• **PROVIDED RECORDS**
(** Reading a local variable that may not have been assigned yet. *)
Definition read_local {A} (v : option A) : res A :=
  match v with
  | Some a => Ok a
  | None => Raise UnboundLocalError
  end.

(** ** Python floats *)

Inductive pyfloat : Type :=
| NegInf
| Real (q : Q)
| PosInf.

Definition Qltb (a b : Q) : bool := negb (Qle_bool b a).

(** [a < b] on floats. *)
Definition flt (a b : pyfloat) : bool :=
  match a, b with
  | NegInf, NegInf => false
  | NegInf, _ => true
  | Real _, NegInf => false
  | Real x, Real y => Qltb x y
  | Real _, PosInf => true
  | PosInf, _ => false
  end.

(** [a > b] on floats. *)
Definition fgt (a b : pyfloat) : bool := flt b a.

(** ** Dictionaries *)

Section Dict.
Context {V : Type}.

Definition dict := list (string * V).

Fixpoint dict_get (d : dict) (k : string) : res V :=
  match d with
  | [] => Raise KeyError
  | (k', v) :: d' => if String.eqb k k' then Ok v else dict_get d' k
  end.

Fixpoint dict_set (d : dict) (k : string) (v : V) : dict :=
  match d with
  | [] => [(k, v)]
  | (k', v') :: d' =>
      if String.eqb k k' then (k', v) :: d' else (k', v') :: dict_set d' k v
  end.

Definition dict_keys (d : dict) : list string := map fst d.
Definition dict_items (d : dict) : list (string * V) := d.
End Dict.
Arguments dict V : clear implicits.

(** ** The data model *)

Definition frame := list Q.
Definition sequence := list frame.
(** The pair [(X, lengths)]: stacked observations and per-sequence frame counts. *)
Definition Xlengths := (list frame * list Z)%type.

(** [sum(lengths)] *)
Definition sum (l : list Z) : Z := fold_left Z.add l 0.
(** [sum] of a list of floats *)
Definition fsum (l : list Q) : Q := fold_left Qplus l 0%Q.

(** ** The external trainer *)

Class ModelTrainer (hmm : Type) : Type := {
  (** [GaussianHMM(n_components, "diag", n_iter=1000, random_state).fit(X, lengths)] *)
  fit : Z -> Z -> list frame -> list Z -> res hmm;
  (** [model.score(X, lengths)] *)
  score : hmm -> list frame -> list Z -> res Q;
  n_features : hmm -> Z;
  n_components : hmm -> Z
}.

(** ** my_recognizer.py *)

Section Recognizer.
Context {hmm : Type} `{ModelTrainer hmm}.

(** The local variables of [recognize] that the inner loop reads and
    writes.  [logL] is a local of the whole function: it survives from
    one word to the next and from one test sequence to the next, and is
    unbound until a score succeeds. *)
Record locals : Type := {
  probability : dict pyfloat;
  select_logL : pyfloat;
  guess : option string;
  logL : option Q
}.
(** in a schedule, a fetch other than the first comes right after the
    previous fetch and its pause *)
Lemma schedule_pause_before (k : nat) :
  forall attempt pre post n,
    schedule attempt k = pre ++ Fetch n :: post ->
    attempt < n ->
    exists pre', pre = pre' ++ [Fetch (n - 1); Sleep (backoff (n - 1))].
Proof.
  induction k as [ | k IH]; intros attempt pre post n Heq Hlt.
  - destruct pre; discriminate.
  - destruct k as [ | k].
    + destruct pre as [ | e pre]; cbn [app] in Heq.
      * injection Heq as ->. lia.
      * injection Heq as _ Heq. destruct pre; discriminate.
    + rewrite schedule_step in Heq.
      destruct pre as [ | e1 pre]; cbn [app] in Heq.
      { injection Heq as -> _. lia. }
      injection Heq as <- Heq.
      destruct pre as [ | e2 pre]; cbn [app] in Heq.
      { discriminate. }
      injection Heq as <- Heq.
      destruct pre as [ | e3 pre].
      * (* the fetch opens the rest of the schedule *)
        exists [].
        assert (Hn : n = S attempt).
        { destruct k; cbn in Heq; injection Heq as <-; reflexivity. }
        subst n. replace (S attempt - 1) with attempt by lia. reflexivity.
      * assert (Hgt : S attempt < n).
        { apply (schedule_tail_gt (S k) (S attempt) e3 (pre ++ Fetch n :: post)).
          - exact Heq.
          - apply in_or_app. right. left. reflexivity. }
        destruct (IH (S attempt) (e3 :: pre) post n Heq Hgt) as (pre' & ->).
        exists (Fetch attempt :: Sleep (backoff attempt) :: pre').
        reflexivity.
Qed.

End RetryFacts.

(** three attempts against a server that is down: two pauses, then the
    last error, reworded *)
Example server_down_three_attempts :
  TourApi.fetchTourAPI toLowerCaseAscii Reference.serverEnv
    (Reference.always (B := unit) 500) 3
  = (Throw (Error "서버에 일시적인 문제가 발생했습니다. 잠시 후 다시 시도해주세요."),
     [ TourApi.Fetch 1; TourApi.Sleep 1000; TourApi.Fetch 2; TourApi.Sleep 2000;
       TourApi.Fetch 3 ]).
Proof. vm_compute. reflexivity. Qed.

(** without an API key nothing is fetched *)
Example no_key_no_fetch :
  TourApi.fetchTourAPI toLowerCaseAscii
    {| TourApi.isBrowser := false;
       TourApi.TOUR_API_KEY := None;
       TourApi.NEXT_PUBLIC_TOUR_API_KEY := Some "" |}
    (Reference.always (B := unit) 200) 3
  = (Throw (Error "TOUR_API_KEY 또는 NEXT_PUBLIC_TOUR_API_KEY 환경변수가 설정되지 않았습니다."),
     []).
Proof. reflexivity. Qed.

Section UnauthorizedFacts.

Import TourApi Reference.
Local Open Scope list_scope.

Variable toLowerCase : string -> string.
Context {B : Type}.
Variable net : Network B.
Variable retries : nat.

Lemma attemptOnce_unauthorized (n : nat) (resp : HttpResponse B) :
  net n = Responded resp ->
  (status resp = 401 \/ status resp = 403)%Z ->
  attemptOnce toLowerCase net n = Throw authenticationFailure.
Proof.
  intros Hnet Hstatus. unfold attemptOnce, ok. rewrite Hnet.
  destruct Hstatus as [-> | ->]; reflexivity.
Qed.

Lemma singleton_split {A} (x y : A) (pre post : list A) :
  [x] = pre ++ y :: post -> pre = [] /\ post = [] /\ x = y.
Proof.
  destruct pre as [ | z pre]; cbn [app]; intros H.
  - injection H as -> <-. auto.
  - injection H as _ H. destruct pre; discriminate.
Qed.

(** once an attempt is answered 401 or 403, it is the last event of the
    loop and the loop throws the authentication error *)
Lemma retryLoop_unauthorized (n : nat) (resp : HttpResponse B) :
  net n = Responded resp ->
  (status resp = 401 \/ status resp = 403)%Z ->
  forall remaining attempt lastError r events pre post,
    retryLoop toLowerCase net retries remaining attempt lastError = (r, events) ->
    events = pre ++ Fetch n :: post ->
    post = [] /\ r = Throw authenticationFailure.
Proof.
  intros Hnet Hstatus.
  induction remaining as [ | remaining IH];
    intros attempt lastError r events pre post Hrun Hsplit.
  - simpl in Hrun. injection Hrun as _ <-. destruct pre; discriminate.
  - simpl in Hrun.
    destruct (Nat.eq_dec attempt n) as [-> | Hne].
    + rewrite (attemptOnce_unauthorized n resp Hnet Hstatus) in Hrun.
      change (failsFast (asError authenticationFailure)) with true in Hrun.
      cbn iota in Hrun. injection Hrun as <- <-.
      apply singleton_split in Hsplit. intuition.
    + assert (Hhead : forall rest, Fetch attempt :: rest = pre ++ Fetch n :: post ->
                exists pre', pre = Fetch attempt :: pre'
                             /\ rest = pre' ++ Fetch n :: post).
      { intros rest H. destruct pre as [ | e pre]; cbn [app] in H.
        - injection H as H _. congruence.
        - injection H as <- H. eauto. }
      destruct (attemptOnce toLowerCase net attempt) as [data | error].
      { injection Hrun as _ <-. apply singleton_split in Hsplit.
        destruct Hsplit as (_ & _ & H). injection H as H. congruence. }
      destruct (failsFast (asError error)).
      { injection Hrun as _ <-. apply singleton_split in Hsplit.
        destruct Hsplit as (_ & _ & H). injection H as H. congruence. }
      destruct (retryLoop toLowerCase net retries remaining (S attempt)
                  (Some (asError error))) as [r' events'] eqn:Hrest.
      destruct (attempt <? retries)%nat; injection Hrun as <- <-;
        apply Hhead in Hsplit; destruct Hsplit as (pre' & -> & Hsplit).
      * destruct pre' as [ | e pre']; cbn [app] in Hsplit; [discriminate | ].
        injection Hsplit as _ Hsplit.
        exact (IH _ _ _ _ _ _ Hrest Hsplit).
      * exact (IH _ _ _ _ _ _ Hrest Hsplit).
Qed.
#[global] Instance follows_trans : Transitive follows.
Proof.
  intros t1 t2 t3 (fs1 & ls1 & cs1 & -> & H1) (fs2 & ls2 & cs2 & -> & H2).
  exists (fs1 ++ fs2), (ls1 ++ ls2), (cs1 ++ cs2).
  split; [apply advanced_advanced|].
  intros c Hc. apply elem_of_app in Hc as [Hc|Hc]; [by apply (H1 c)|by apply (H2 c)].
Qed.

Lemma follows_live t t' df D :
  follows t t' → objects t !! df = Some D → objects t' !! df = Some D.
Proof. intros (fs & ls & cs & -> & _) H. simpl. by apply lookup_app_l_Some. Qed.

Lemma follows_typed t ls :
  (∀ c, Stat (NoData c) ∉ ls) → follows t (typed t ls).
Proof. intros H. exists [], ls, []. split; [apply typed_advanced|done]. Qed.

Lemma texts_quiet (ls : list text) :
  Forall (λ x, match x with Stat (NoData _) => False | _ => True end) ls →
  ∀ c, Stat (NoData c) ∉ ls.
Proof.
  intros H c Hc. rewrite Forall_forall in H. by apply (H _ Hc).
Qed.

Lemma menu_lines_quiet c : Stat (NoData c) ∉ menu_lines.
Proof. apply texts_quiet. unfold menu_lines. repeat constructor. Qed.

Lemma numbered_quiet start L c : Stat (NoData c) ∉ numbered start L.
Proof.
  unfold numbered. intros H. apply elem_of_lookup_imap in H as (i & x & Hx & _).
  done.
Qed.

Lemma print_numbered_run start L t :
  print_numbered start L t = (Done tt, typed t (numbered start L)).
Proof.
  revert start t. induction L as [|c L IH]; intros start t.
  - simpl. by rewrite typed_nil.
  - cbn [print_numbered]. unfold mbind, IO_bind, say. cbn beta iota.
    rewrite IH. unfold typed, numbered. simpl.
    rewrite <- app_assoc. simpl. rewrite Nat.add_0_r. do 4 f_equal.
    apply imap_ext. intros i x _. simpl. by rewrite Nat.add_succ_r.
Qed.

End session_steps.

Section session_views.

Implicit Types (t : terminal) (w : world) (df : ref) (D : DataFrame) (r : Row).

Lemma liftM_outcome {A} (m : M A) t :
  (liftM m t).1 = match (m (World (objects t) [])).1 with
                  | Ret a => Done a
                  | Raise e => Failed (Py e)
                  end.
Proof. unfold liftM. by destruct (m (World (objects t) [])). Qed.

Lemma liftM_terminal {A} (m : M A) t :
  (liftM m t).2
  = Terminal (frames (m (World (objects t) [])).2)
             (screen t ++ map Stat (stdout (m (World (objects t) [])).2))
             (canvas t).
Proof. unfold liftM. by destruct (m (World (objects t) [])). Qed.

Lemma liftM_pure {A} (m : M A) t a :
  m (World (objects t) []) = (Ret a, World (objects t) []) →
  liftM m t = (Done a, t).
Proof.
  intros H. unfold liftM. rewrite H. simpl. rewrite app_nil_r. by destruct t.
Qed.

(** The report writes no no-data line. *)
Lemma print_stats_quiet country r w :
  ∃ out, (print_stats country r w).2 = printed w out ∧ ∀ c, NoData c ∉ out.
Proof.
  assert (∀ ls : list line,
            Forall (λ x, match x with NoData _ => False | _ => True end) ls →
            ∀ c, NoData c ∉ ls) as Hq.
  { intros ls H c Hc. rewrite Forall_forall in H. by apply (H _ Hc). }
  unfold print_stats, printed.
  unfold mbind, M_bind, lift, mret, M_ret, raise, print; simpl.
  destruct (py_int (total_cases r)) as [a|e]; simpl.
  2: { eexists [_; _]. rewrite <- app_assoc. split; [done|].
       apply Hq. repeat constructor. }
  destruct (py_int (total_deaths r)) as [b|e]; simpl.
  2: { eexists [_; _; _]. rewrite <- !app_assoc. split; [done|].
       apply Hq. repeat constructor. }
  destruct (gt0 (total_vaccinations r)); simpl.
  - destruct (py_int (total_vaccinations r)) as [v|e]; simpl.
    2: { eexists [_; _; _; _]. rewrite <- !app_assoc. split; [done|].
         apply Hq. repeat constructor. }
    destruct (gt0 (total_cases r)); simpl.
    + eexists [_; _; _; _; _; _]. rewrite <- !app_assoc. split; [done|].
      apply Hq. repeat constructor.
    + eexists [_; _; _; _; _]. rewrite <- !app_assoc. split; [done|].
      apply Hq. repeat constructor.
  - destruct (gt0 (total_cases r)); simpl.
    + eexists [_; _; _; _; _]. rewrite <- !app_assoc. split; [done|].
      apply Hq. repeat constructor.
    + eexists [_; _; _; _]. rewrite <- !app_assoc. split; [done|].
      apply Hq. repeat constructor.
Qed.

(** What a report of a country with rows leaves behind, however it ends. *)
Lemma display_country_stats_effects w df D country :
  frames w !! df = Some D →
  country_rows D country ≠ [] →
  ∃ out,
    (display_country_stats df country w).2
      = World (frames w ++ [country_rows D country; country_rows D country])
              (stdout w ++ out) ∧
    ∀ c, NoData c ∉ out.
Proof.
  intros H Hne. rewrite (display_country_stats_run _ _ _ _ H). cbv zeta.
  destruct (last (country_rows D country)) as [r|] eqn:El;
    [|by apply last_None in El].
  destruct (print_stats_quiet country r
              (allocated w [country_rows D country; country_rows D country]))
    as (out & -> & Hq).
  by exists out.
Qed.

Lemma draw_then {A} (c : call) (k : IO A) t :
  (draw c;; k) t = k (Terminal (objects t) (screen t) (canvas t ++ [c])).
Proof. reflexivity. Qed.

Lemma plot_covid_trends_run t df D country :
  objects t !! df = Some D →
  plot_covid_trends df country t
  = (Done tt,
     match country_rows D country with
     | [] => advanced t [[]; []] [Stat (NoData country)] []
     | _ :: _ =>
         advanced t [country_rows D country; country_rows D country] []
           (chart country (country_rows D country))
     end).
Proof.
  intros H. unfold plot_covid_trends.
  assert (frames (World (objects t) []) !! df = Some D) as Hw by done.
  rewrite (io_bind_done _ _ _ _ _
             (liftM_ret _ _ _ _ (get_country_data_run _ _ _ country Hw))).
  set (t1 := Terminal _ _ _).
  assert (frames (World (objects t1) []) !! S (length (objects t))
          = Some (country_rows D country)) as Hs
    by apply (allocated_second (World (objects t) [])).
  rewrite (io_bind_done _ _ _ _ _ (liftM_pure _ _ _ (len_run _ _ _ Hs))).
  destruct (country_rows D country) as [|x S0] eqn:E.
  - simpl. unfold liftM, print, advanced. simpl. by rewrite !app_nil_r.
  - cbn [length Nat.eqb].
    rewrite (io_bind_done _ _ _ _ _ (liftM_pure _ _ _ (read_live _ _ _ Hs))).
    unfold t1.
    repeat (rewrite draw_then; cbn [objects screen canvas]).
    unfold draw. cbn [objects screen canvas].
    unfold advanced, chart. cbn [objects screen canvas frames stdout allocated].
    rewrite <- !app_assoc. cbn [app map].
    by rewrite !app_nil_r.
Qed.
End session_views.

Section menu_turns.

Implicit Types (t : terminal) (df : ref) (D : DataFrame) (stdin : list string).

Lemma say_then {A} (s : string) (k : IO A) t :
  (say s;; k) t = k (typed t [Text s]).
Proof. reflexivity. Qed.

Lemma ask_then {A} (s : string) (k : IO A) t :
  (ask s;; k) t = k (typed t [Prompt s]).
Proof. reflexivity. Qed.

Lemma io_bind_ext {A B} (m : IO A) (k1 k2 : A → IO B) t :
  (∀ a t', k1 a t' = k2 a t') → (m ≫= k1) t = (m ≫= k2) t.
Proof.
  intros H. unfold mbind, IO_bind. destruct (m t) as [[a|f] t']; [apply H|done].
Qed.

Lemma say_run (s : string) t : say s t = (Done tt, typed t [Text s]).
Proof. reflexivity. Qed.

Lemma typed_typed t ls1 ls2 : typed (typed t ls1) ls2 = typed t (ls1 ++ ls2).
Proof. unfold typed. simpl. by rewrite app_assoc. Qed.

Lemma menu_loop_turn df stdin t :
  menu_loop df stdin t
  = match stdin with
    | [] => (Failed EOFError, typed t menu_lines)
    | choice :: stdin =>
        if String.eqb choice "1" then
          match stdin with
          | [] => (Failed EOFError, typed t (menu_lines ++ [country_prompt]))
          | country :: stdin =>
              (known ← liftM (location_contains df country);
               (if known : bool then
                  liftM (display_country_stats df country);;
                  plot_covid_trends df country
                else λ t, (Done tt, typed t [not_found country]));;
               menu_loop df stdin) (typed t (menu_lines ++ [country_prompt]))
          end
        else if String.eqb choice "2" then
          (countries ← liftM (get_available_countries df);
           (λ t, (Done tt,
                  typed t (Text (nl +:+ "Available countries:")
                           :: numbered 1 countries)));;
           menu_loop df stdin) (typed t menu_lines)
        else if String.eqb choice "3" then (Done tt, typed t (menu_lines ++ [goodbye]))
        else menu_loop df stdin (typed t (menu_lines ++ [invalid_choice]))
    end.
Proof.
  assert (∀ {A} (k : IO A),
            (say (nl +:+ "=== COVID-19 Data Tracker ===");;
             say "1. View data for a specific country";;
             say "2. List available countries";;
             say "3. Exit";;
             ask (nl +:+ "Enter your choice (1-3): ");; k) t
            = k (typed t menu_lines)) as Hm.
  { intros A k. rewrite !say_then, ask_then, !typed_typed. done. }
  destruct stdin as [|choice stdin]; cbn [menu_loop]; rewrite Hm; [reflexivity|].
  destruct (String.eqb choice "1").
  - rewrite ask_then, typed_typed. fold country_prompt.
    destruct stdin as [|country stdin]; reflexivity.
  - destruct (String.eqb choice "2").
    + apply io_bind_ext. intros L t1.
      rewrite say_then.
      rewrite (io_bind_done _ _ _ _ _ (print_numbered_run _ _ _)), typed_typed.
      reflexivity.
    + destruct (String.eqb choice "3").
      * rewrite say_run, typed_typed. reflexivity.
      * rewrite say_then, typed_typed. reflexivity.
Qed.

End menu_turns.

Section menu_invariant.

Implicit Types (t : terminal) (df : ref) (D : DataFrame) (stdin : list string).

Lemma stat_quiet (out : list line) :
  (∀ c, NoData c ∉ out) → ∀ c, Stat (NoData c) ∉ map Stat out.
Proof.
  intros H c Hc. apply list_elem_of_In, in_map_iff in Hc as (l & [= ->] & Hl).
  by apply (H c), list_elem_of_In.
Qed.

• **REQUIRED ACTION**
Within the data above, the span starting at the line containing "Definition dict_keys (d" and ending at the line containing "logL : option Q" is to be retyped exactly, with no other lines.

• **ANSWER BELOW**
Definition dict_keys (d : dict) : list string := map fst d.
Definition dict_items (d : dict) : list (string * V) := d.
End Dict.
Arguments dict V : clear implicits.

(** ** The data model *)

Definition frame := list Q.
Definition sequence := list frame.
(** The pair [(X, lengths)]: stacked observations and per-sequence frame counts. *)
Definition Xlengths := (list frame * list Z)%type.

(** [sum(lengths)] *)
Definition sum (l : list Z) : Z := fold_left Z.add l 0.
(** [sum] of a list of floats *)
Definition fsum (l : list Q) : Q := fold_left Qplus l 0%Q.

(** ** The external trainer *)

Class ModelTrainer (hmm : Type) : Type := {
  (** [GaussianHMM(n_components, "diag", n_iter=1000, random_state).fit(X, lengths)] *)
  fit : Z -> Z -> list frame -> list Z -> res hmm;
  (** [model.score(X, lengths)] *)
  score : hmm -> list frame -> list Z -> res Q;
  n_features : hmm -> Z;
  n_components : hmm -> Z
}.

(** ** my_recognizer.py *)

Section Recognizer.
Context {hmm : Type} `{ModelTrainer hmm}.

(** The local variables of [recognize] that the inner loop reads and
    writes.  [logL] is a local of the whole function: it survives from
    one word to the next and from one test sequence to the next, and is
    unbound until a score succeeds. *)
Record locals : Type := {
  probability : dict pyfloat;
  select_logL : pyfloat;
  guess : option string;
  logL : option Q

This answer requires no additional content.